── Exercise data

Lemma parse_reply_to deref junk roll rx rp o e ms :
  expected rp o -> length (response_buffer o) = MAX_BUFFER_SIZE ->
  let fr := data_frame roll rx (reply_bytes rp) in
  exists b, length b = MAX_BUFFER_SIZE
    /\ parse (leaf_vtable deref junk) (World o (with_frame fr e) [] ms)
       = Some ((), World (set_waiting false (taken rp (set_response_buffer b o)))
                     (effect rp (with_frame fr e)) [] ms).
Proof.
  intros He Hb fr. unfold parse. cbn [v_parse_impl leaf_vtable]. eexists. split; [|
    rewrite ST_bind_eq; subst fr; rewrite parse_impl_data; [|destruct rp; unfold MAX_BUFFER_SIZE; cbn; lia|done];
    cbn [when]; eapply (dispatch_reply deref junk rp); [|reflexivity]; by destruct rp].
  rewrite length_app, length_drop, Hb. unfold MAX_BUFFER_SIZE. destruct rp; cbn; lia.
Qed.

Lemma parse_reply deref junk roll rx rp o e ms :
  expected rp o -> length (response_buffer o) = MAX_BUFFER_SIZE ->
  let fr := data_frame roll rx (reply_bytes rp) in
  exists o', waiting_for_response o' = false /\ topic_count o' = topic_count (taken rp o)
    /\ topic_table o' = topic_table (taken rp o)
    /\ parse (leaf_vtable deref junk) (World o (with_frame fr e) [] ms)
       = Some ((), World o' (effect rp (with_frame fr e)) [] ms).
Proof.
  intros He Hb fr. destruct (parse_reply_to deref junk roll rx rp o e ms He Hb) as (b & _ & Hp).
  exists (set_waiting false (taken rp (set_response_buffer b o))). rewrite taken_buffer in *. done.
Qed.
Lemma t_start_tx r v fuel y :
  fits 8 y -> (1000 < fuel)%nat ->
  (fault_ r = false -> regs v !! SX1276REG_OpMode <> Some 0x83) ->
  triple (tracksP True r v) (start_tx fuel y) (sent r (aired v) (frame_of v)).
Proof.
  intros Hy Hfu Hm. unfold start_tx. t_step. t_step.
  assert (aired (set_reg SX1276REG_IrqFlagsMask 0xf7 v) = aired v) as Ea by done.
  change (chip_writes SX1276REG_IrqFlagsMask 0xf7 v) with (set_reg SX1276REG_IrqFlagsMask 0xf7 v).
  set (u := set_reg SX1276REG_IrqFlagsMask 0xf7 v) in *.
  assert (frame_of (set_reg SX1276REG_OpMode 0x83 u) = frame_of v) as Ef
    by (unfold u; by rewrite !frame_of_set_reg).
  assert (fault_ r = false -> regs u !! SX1276REG_OpMode <> Some 0x83) as Hmu
    by (intros Hr; unfold u; rewrite regs_set_reg, lookup_insert_ne by done; by apply Hm).
  clearbody u. intros [r' w] [Hl Hs]. cbn [fst snd] in *.
  rewrite ST_bind_eq. unfold WriteRegisterVerify.
  destruct (verify_runs 2 SX1276REG_OpMode 0x83 r' w DEFAULT_INTRA_DELAY_US) as (ok & w1 & -> & Hr & Hw); [done..|].
  cbv beta iota. rewrite ST_bind_eq. unfold this at 1. cbv beta iota.
  set (r1 := if ok then r' else with_fault true r').
  assert (exists b, r1 = with_fault b r) as Hr1.
  { subst r1. destruct Hs as [(-> & _)|[-> _]]; destruct ok; try by eexists.
    exists (fault_ r). by destruct r. }
  assert (aired (sees w1) = aired v \/ exists g, aired (sees w1) = aired v ++ [g]) as Hany.
  { rewrite <- Ea, <- Hl. destruct Hw as [->|[_ ->]]; [|by left].
    destruct (chip_writes_tx (sees w)) as [->| ->]; [by left|right; by eexists]. }
  destruct (fault_ r1) eqn:Ef1.
  { destruct (spi_read_runs SX1276REG_IrqFlags y r1 w1 flags_range Hy) as (ok2 & x & w2 & E & _ & _ & _ & Hw2).
    rewrite ST_bind_eq, E. do 2 eexists. split; [done|]. cbn [fst snd].
    assert (aired (sees w2) = aired (sees w1)) as E2
      by (destruct ok2; [by eapply chip_reads_silent|by rewrite Hw2]).
    unfold sent. cbn [fst snd]. split; [by rewrite E2|]. split; [|done]. intros HR Hr0. exfalso. destruct Hs as [(-> & _)|[_ ?]]; [|done].
    subst r1. rewrite (Hr HR ltac:(lia)), Hr0 in Ef1. done. }
  assert (ok = true /\ r1 = r /\ fault_ r = false /\ sees w1 = air (set_reg SX1276REG_OpMode 0x83 u))
    as (-> & Er1 & Hr0 & Hw1).
  { destruct ok; [|done]. destruct Hs as [(-> & <- & _)|[-> _]]; [|done]. subst r1.
    split; [done|]. split; [done|]. split; [done|].
    destruct Hw as [->|[? _]]; [|done]. apply chip_writes_tx_new. by apply Hmu. }
  rewrite ST_bind_eq. unfold time_now. pose proof (now_shows w1) as Hn.
  destruct (now w1) as [t w2]. destruct Hn as (-> & Hs2 & Ht2). cbv beta iota.
  destruct (tx_loop_ends fuel (time w1 + 1000 * 1000) y (r1, w2)) as (b & s' & E & Hb & Hc & Hd & HR).
  { done. } { cbn. by rewrite Hs2, Hw1. } { unfold ticks_until. cbn. lia. }
  rewrite ST_bind_eq, E. exists b, s'. split; [done|]. cbn [fst snd] in *.
  assert (aired (sees s'.2) = aired v ++ [frame_of v]) as Hair.
  { rewrite Hb, Hs2, Hw1. cbn [aired air set_reg]. by rewrite Ea, Ef. }
  split.
  - destruct b; [|right; by eexists]. by rewrite (Hd eq_refl), Er1.
  - split; [intros Hrel _; destruct (HR Hrel) as [-> ?]; by rewrite Er1|].
    destruct Hr1 as [b1 Hr1]. destruct Hc as [->| ->]; rewrite Hr1; by eexists.
Qed.
Lemma triple_beacon_loop t :
  sends (driver t).1 ->
  triple (is_ t) beacon_loop
    (fun _ s => exists t', is_ t' s /\ sends (driver t').1 /\ started_ok t' = started_ok t
       /\ aired (driver t').2 = aired (driver t).2 ++ (if started_ok t then [BEACON_MSG] else [])
       /\ naps t' = naps t ++ (if started_ok t then [7500] else [])).
Proof.
  intros Hr. unfold beacon_loop. eapply triple_bind; [apply triple_get|].
  intros s0. cbn beta. apply triple_known. intros E0.
  assert (started_ok s0 = started_ok t) as -> by by subst t.
  destruct (started_ok t) eqn:Est.
  - eapply triple_bind; [apply triple_driver, triple_Transmit|].
    { by rewrite Hr. } { vm_compute. lia. }
    intros done. cbn beta. apply triple_ex. intros [r w]. cbn [fst snd].
    apply triple_known. intros (-> & Ha & _).
    assert (cut_to (max_tx_payload_bytes_ (driver t).1) BEACON_MSG = BEACON_MSG) as E by by rewrite Hr.
    rewrite E in Ha. clear E.
    eapply triple_bind.
    { apply triple_driver_at. cbn [driver put_driver fst snd]. unfold Standby.
      chip_step. chip_step. apply triple_set_this. }
    intros []; cbn beta. eapply triple_bind; [apply triple_delay|]. intros []; cbn beta.
    unfold go_to_sleep. change (7500 * 1000 <? 2 ^ 31) with true. cbv iota.
    eapply triple_bind; [apply triple_nap|]. intros []; cbn beta.
    eapply triple_post; [apply triple_delay|]. intros [] s Hs. eexists. split; [exact Hs|].
    by rewrite <- Ha.
  - eapply triple_bind; [apply triple_delay|]. intros []; cbn beta.
    eapply triple_post; [apply triple_delay|]. intros [] s Hs. eexists. split; [exact Hs|].
    by rewrite !app_nil_r.
Qed.

Lemma triple_beacon_turns n t :
  sends (driver t).1 ->
  triple (is_ t) (turns n beacon_loop)
    (fun _ s => exists t', is_ t' s /\ started_ok t' = started_ok t
       /\ aired (driver t').2 = aired (driver t).2 ++ (if started_ok t then replicate n BEACON_MSG else [])
       /\ naps t' = naps t ++ (if started_ok t then replicate n 7500 else [])).
Proof.
  revert t. induction n as [|n IH]; intros t Hr; cbn [turns].
  - apply triple_ret. intros s Hs. exists t. destruct (started_ok t); by rewrite !app_nil_r.
  - eapply triple_bind; [by apply triple_beacon_loop|]. intros []; cbn beta. apply triple_ex. intros t1.
    intros s (Hs & Hr1 & E1 & Ha & Hn). destruct (IH t1 Hr1 s Hs) as ([] & s' & E & t' & Hs' & E' & Ha' & Hn').
    exists (), s'. split; [done|]. exists t'. rewrite E', Ha', Hn', E1, Ha, Hn.
    destruct (started_ok t); cbn [replicate]; by rewrite <- ?app_assoc, ?app_nil_r.
Qed.

(** ** Receiving *)

(** A turn of the receiver on the next event: what it counts and prints. *)
Definition take_turn (o : reception) (now : Z) (t : sketch view) : sketch view :=
  let t := if ok o
           then put_counts true (rx_count t + 1) (crc_count t) (timeout_count t) (show (Dump (print_rows (bytes o))) t)
           else put_counts (got_message t) (rx_count t) (crc_count t) (timeout_count t + 1) t in
  if 60000 <? u32 (now - timeElapsed t)
  then put_elapsed now (show (Report (rx_count t) (timeout_count t) (crc_count t)) t) else t.
Lemma text_length k d :
  plausible k d -> exists t, mqtt_text d = Some t /\ (length t <= 79 + k)%nat.
Proof.
  intros (Hb & Hk & Hv & Hs & (D0 & D1 & D2 & _ & D4 & D5 & _) & (ha & Eha & Lha) & (hb & Ehb & Lhb)
          & (hc & Ehc & Lhc) & (hd & Ehd & Lhd) & Hal & Hab & Hvc).
  destruct (mv_length _ Hab) as (mv & Emv & Lmv). unfold mqtt_text.
  rewrite Eha, Ehb, Ehc, Ehd, Emv. cbn [mbind option_bind]. eexists. split; [done|].
  pose proof (sdec_digits k (bootCount d) Hb Hk).
  pose proof (sdec_digits 3 (radio_version d) ltac:(word_lia) ltac:(lia)).
  pose proof (sdec_length 2 (snr d) ltac:(cbn; lia) ltac:(lia)).
  pose proof (sdec_digits 5 (chipVcc d) ltac:(word_lia) ltac:(lia)).
  pose proof (sdec02_two (month (date d)) ltac:(lia)). pose proof (sdec02_two (dayOfMonth (date d)) ltac:(lia)).
  pose proof (sdec02_two (hour (date d)) ltac:(lia)). pose proof (sdec02_two (minute (date d)) ltac:(lia)).
  pose proof (sdec02_two (second (date d)) ltac:(lia)).
  rewrite Hal in Lmv. cbn [fmap list_fmap concat]. 
  repeat rewrite length_app. rewrite !b2z_length. cbn [length]. change (length (str "X,")) with 2%nat. lia.
Qed.

Lemma sdec_ok x : text_ok (sdec x).
Proof. unfold sdec. destruct (Z.ltb_spec x 0); [constructor; [done|]|]; apply dec_ok; lia. Qed.
Lemma sdec02_ok x : text_ok (sdec02 x).
Proof. unfold sdec02. destruct (Z.ltb_spec x 0); [apply sdec_ok|apply dec02_ok; lia]. Qed.
#[local] Hint Resolve sdec_ok sdec02_ok : texts.
Lemma tenths_ok v t : tenths v = Some t -> text_ok t.
Proof.
  unfold tenths. destruct (int_of _); [|done]. destruct (fraction _); [|done]. intros <-%(inj Some). auto with texts.
Qed.
Lemma concat_ok l : Forall text_ok l -> text_ok (concat l).
Proof. induction 1; [constructor|]. by apply text_app. Qed.
(* ===== verification/DeviceSketchesFacts.v ===== *)
(** The device sketches against the leaf's sensor code: the converter test computes
    what the leaf reads, the logger reads the same clock. *)
From S2P Require Import Prelude IpAddr Format Sensors SensorsFacts DeviceSketches.

(** * The converter *)
Section Adc.
Context {W : Type} `{Wire W}.

Lemma lift_opt_same {A} (o : option A) (w : W) a w' : lift_opt o w = Some (a, w') -> w' = w.
Proof. unfold lift_opt. destruct o; [|done]. by intros [= _ <-]. Qed.

(** The values of a run, from channel [ch] on. *)
Fixpoint put_values (ch : Z) (l : list Z) (adc : list Z) : list Z :=
  match l with [] => adc | v :: l => put_values (ch + 1) l (<[Z.to_nat ch := v]> adc) end.

Lemma dac_off_ends (w : W) : exists w', dac_off w = Some ((), w').
Proof. unfold dac_off, begin_tx, put_byte, end_tx. st_unfold. destruct (endTransmission _) as [e w']. by exists w'. Qed.

(** The test and the leaf's routine make the same bus operations, channel by
    channel: the leaf stores the values the test finds, and has them all exactly
    when the test has four. *)
Lemma channels_agree todo : forall ch d (w : W) l w1,
  AdcTest.channels todo ch w = Some (l, w1) ->
  exists d' w', channel_loop todo ch d w = Some (d', w')
    /\ adc_data d' = put_values ch l.*2 (adc_data d)
    /\ have_pcf8591 d' = (if bool_decide (length l = todo) then true else have_pcf8591 d).
Proof.
  induction todo as [|todo IH]; intros ch d w l w1 E; cbn [AdcTest.channels channel_loop] in *.
  { injection E as <- <-. destruct (dac_off_ends w) as [w' Ew]. do 2 eexists. by rewrite ST_bind_eq, Ew. }
  st_inv. rename x into u1, x0 into w2, x1 into u2, x2 into w3, x3 into u3, x4 into w4, x5 into error, x6 into w5.
  repeat match goal with H1 : ?m ?v = Some _ |- context [(?m ≫= _) ?v] => rewrite ST_bind_eq, H1; cbn beta iota end.
  destruct (negb (error =? 0)).
  { injection E as <- <-. do 2 eexists. split; [done|]. by rewrite bool_decide_false. }
  st_inv. rename x into value, x0 into w6.
  repeat match goal with H1 : ?m ?v = Some _ |- context [(?m ≫= _) ?v] => rewrite ST_bind_eq, H1; cbn beta iota end.
  destruct value as [value|].
  2: { injection E as <- <-. destruct (dac_off_ends w6) as [w' Ew]. do 2 eexists.
       rewrite ST_bind_eq, Ew. split; [done|]. by rewrite bool_decide_false. }
  st_inv. rename x into adcValue, x0 into w7, x2 into w8, x5 into l', x6 into w9.
  assert (w8 = w7) as -> by (by eapply lift_opt_same).
  repeat match goal with H1 : ?m ?v = Some _ |- context [(?m ≫= _) ?v] => rewrite ST_bind_eq, H1; cbn beta iota end.
  injection E as <- <-.
  edestruct IH as (d' & w' & E' & Ha & Hh); [eassumption|]. exists d', w'. split; [exact E'|]. split; [exact Ha|].
  rewrite Hh. cbn [length have_pcf8591 with_adc]. by repeat case_bool_decide; try lia.
Qed.

(** Whenever the test runs through, the leaf reads the four values it finds. *)
Lemma adc_test_agrees d (w : W) l w1 :
  AdcTest.channels 4 0 w = Some (l, w1) -> length l = 4%nat -> length (adc_data d) = 4%nat ->
  exists d' w', read_pcf8591_once d w = Some (d', w') /\ have_pcf8591 d' = true /\ adc_data d' = l.*2.
Proof.
  intros E Hl Hd. destruct (channels_agree 4 0 (with_adc false (adc_data d) d) w l w1 E) as (d' & w' & E' & Ha & Hh).
  exists d', w'. split; [exact E'|]. rewrite Hl in Hh. split; [exact Hh|]. rewrite Ha. cbn [adc_data with_adc].
  destruct l as [|[? a] [|[? b] [|[? c] [|[? e] []]]]]; try done.
  by destruct (adc_data d) as [|? [|? [|? [|? []]]]].
Qed.
End Adc.

(** * The logger *)
Section Logger.
Import Solar.

Lemma to_millivolts_range v : 0 <= v <= 1023 -> 0 <= to_millivolts v <= 5000.
Proof.
  intros Hv. unfold to_millivolts. rewrite Z.quot_div_nonneg by lia. Z.div_mod_to_equations. lia.
Qed.

Lemma bcd_inverse v : 0 <= v < 100 -> bcd2dec (dec2bcd v) = v.
Proof. intros Hv. unfold bcd2dec, dec2bcd. word_lia. Qed.

Context {W : Type} `{HW : Wire W} {HD : Ds1307 W}.

Lemma read_bcd_same mask (w : W) : read_bcd mask w = bcd_byte mask w.
Proof.
  unfold read_bcd, bcd_byte. rewrite !ST_bind_eq. destruct (get_byte w) as [[b w']|]; [|done]. unfold mret, ST_ret.
  do 2 f_equal. unfold bcd2dec, bcdToDec. pose proof (u8_ok (Z.land b mask)) as [Hb _].
  by rewrite Z.quot_div_nonneg, Z.rem_mod_nonneg by (done || lia).
Qed.

Lemma t_read_bcd v mask b l :
  wrx v = b :: l ->
  triple (rtc_at v) (read_bcd mask)
    (fun x w => x = bcdToDec (u8 (Z.land b mask)) /\ rtc_at (Rtc (cells v) (cur v) (wtx v) l) w).
Proof. intros E w Hw. rewrite read_bcd_same. by apply (t_bcd v mask b l E w). Qed.

(** The logger reads the time the clock chip holds. *)
Lemma logger_reads_clock t halted c :
  valid t -> holds t halted c -> triple (memory c) readDsRtcTime (fun t' w => t' = t /\ memory c w).
Proof.
  intros Ht Hh. rewrite <- (decoded_holds _ _ _ Ht Hh). apply triple_memory. intros v Hv. unfold readDsRtcTime.
  do 4 rtc_step.
  assert (rtc_request 7 (rtc_end (rtc_write (u8 0) (rtc_begin I2C_ADDR_RTC v)))
          = Rtc c 7 (Some []) [c !!! 0; c !!! 1; c !!! 2; c !!! 3; c !!! 4; c !!! 5; c !!! 6]) as ->.
  { unfold rtc_request. cbn -[get_cells Z.to_nat]. rewrite Hv. change (Z.to_nat 7) with 7%nat.
    change (0 `mod` 64) with 0. rewrite !get_cells_cons by done. done. }
  do 7 (eapply triple_bind; [by apply t_read_bcd|]; intros ?; cbn beta; apply triple_known; intros ->;
        cbn [cells cur wtx wrx]).
  apply triple_ret. intros w Hw. rewrite !Z.land_m1_r. split; [done|]. unfold rtc_at in Hw. unfold memory. by rewrite Hw.
Qed.
End Logger.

────

Above are the entries. Output exactly the lines beginning with the line that has "as (-> & Er1 & Hr0 & Hw1)." and ending with the line that has "destruct (now w1)".

_Final answer_:
    as (-> & Er1 & Hr0 & Hw1).
  { destruct ok; [|done]. destruct Hs as [(-> & <- & _)|[-> _]]; [|done]. subst r1.
    split; [done|]. split; [done|]. split; [done|].
    destruct Hw as [->|[? _]]; [|done]. apply chip_writes_tx_new. by apply Hmu. }
  rewrite ST_bind_eq. unfold time_now. pose proof (now_shows w1) as Hn.
  destruct (now w1) as [t w2]. destruct Hn as (-> & Hs2 & Ht2). cbv beta iota.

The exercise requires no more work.